━━ Material shown ━━

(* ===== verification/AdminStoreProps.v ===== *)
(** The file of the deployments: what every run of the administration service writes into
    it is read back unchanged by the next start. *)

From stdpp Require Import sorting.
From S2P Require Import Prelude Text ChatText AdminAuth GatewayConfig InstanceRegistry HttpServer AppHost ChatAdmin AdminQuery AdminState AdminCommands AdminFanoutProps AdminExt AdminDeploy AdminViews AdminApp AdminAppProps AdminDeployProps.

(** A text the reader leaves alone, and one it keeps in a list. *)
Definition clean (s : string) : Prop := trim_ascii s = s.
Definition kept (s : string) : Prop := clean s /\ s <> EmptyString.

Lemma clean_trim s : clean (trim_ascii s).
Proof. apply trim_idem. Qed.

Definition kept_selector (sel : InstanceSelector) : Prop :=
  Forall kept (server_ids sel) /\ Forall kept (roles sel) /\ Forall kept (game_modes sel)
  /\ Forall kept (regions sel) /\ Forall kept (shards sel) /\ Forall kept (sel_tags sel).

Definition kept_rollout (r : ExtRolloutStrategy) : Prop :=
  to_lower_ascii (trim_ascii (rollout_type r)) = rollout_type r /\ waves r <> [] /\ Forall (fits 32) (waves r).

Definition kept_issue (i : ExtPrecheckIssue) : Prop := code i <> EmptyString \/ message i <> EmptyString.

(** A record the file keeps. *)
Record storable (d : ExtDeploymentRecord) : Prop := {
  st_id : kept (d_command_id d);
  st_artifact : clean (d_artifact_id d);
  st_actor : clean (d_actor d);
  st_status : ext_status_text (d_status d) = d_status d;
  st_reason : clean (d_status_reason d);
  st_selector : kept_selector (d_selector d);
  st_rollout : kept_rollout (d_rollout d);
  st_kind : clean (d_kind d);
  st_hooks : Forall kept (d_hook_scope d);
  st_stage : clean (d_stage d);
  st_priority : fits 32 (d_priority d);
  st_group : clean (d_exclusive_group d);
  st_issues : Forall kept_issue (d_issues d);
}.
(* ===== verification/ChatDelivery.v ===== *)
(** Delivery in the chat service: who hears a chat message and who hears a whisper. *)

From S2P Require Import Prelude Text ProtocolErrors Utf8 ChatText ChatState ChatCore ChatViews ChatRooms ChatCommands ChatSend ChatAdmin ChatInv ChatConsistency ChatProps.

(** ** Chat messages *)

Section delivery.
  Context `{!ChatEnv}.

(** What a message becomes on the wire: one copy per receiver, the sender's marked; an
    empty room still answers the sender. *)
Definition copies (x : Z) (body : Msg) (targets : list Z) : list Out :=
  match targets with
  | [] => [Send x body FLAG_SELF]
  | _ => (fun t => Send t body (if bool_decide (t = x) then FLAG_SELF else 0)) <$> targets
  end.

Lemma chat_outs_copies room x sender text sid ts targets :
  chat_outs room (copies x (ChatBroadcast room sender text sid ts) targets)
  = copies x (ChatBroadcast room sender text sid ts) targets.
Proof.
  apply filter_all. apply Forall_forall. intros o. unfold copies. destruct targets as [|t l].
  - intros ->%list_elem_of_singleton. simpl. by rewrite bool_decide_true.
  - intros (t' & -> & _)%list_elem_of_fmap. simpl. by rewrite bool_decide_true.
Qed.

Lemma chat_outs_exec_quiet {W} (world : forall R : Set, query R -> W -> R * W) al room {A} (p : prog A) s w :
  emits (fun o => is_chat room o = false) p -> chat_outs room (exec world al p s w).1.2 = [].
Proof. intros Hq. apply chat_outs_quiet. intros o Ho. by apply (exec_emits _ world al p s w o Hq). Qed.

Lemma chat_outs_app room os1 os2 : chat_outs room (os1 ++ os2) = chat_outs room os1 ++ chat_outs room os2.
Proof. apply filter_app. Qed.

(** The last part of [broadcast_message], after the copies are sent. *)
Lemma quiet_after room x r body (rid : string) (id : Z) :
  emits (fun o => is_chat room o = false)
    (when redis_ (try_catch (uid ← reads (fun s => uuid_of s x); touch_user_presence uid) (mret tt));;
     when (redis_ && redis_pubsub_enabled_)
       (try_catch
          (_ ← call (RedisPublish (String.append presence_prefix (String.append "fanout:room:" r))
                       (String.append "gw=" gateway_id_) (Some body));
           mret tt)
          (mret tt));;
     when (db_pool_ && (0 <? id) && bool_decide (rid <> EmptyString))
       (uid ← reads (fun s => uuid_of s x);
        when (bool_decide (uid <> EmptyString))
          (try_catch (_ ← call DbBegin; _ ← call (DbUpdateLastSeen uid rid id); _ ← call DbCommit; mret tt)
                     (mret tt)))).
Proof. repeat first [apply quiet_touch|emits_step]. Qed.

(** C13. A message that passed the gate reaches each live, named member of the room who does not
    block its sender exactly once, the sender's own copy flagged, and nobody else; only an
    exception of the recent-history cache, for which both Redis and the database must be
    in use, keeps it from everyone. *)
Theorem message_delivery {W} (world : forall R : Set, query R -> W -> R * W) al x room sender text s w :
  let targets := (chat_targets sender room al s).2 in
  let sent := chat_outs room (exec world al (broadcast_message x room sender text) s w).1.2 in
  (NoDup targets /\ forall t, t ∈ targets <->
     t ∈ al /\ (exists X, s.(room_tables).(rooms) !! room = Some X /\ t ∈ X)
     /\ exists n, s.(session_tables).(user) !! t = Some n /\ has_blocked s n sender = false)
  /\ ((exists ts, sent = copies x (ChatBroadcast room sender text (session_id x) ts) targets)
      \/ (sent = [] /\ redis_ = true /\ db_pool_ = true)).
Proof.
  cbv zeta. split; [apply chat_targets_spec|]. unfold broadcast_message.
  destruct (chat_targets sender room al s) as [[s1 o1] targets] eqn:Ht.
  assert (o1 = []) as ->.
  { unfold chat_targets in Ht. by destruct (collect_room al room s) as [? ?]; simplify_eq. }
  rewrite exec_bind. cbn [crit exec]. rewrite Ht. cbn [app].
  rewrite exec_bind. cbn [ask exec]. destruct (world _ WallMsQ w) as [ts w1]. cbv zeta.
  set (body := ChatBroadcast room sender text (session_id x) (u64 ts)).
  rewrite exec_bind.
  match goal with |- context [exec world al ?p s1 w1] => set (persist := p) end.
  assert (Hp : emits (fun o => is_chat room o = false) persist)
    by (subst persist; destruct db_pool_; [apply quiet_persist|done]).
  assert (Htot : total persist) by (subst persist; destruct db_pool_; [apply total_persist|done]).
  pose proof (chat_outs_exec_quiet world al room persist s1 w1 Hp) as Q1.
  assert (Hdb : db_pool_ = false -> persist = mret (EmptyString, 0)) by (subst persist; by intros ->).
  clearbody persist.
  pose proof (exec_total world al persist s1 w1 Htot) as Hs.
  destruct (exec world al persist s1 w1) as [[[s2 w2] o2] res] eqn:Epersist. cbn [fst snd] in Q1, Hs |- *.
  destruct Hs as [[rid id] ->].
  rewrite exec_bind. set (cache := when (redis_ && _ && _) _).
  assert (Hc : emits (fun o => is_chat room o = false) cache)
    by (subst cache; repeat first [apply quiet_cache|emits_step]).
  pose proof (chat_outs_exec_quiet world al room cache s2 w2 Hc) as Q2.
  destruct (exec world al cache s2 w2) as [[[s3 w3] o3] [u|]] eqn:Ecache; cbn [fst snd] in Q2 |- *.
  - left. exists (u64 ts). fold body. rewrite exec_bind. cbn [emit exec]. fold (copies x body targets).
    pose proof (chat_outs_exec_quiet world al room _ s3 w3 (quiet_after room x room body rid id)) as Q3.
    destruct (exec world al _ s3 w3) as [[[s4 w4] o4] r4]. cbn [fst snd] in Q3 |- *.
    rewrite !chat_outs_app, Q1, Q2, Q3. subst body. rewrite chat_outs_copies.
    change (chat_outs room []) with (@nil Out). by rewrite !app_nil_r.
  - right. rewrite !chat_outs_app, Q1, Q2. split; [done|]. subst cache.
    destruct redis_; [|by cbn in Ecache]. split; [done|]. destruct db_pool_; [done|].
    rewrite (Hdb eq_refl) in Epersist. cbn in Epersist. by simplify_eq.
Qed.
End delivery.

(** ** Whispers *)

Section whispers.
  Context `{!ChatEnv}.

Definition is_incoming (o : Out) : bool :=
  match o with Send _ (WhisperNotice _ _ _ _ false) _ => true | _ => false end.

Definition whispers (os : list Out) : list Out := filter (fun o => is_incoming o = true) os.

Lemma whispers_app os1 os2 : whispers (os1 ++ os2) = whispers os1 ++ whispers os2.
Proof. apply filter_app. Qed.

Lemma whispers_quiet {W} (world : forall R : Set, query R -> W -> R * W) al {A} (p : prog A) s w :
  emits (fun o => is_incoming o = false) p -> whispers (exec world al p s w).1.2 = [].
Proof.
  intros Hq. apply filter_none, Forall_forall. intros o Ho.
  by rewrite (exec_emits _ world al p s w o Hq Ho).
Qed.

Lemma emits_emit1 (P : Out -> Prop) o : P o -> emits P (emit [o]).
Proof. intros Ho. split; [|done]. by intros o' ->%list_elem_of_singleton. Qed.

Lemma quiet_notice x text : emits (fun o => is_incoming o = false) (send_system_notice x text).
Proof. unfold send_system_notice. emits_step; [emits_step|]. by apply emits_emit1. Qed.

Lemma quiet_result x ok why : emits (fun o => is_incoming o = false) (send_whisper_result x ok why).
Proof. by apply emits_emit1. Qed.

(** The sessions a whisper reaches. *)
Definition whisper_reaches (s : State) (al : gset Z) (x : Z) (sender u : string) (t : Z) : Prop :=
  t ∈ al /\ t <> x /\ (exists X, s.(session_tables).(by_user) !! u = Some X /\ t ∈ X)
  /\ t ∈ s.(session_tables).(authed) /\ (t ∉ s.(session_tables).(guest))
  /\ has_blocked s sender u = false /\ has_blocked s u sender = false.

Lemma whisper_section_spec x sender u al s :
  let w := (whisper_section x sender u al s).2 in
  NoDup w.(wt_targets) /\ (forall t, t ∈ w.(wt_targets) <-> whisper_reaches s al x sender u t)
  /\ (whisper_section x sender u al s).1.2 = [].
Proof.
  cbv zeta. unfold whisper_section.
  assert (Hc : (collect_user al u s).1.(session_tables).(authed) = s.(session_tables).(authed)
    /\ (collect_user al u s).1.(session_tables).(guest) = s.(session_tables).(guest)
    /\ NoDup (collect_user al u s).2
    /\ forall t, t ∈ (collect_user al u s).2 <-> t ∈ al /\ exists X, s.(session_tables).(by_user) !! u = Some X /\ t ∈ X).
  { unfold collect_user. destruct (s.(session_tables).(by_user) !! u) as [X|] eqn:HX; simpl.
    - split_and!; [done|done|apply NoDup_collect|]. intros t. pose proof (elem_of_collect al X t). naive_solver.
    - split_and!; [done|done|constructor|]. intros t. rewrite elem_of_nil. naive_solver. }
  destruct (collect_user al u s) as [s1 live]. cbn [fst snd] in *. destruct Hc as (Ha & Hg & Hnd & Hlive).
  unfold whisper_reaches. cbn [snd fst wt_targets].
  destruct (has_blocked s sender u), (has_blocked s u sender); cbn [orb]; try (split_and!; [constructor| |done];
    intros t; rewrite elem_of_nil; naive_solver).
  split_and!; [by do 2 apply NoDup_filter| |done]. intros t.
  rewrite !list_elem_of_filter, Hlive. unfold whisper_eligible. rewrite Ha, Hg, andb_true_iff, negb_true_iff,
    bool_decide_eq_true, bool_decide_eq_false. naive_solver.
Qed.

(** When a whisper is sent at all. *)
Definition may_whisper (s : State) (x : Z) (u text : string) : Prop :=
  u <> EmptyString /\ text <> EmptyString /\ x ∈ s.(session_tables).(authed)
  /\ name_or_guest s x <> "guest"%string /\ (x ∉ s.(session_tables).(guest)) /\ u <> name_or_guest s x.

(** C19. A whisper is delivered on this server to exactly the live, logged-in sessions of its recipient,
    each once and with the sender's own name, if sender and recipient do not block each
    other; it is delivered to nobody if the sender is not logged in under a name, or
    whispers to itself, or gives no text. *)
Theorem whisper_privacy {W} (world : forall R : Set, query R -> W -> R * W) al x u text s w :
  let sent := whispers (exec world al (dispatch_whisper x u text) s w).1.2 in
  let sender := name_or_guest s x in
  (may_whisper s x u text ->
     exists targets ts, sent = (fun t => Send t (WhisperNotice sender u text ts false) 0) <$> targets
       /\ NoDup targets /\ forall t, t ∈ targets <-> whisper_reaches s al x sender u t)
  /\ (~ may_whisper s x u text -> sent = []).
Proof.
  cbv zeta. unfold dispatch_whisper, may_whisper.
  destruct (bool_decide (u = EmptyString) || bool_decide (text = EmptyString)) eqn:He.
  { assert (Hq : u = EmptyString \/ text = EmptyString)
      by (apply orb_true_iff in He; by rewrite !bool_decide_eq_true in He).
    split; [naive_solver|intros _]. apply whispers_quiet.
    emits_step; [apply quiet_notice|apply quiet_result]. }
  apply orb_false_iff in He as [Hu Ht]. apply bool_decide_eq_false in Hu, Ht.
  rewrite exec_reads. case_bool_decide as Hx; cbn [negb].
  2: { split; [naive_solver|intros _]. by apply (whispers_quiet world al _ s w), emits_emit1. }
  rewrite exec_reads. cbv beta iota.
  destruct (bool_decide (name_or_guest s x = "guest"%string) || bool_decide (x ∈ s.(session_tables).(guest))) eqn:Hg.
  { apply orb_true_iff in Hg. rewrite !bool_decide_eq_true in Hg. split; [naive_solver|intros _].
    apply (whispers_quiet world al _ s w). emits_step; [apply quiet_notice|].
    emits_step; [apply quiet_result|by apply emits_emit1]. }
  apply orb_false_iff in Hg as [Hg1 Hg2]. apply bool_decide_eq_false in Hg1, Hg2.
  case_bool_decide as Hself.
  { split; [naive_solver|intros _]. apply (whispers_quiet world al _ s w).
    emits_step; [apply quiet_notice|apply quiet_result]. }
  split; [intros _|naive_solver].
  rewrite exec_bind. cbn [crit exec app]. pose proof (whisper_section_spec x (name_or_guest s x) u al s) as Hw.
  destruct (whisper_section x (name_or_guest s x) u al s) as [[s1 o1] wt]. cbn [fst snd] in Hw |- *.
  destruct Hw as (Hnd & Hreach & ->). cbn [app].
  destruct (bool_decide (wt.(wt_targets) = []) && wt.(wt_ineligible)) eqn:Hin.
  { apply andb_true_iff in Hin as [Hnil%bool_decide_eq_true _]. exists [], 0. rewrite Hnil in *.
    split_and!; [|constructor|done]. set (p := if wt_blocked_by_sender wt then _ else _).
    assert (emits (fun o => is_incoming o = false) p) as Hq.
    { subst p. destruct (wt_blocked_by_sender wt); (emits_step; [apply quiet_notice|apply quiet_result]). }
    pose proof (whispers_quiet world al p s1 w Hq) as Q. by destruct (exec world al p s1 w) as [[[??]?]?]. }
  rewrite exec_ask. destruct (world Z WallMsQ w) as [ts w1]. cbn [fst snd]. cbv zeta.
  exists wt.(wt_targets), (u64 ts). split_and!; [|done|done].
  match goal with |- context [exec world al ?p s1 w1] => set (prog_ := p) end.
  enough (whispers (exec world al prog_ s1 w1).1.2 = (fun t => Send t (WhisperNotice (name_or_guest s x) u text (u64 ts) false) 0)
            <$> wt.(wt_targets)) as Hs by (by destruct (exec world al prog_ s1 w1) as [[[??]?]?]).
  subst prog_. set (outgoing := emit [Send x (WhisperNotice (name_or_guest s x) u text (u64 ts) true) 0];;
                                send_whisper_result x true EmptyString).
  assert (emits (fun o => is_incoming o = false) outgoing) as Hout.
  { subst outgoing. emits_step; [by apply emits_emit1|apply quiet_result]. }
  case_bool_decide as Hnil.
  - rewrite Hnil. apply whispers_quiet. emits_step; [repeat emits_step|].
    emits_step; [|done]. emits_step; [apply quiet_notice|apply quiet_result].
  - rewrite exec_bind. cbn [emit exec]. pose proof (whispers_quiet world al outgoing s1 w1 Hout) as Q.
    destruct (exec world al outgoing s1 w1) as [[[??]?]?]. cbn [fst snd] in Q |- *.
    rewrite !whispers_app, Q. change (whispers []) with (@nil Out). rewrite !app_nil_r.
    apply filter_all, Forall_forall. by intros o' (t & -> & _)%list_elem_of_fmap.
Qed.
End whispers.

━━━

- Task statement
Find every line in the records that has the word "exists". Copy those lines.

- Reply
     t ∈ al /\ (exists X, s.(room_tables).(rooms) !! room = Some X /\ t ∈ X)
     /\ exists n, s.(session_tables).(user) !! t = Some n /\ has_blocked s n sender = false)
  /\ ((exists ts, sent = copies x (ChatBroadcast room sender text (session_id x) ts) targets)
  - left. exists (u64 ts). fold body. rewrite exec_bind. cbn [emit exec]. fold (copies x body targets).
  t ∈ al /\ t <> x /\ (exists X, s.(session_tables).(by_user) !! u = Some X /\ t ∈ X)
    /\ forall t, t ∈ (collect_user al u s).2 <-> t ∈ al /\ exists X, s.(session_tables).(by_user) !! u = Some X /\ t ∈ X).
     exists targets ts, sent = (fun t => Send t (WhisperNotice sender u text ts false) 0) <$> targets
  { apply andb_true_iff in Hin as [Hnil%bool_decide_eq_true _]. exists [], 0. rewrite Hnil in *.
  exists wt.(wt_targets), (u64 ts). split_and!; [|done|done].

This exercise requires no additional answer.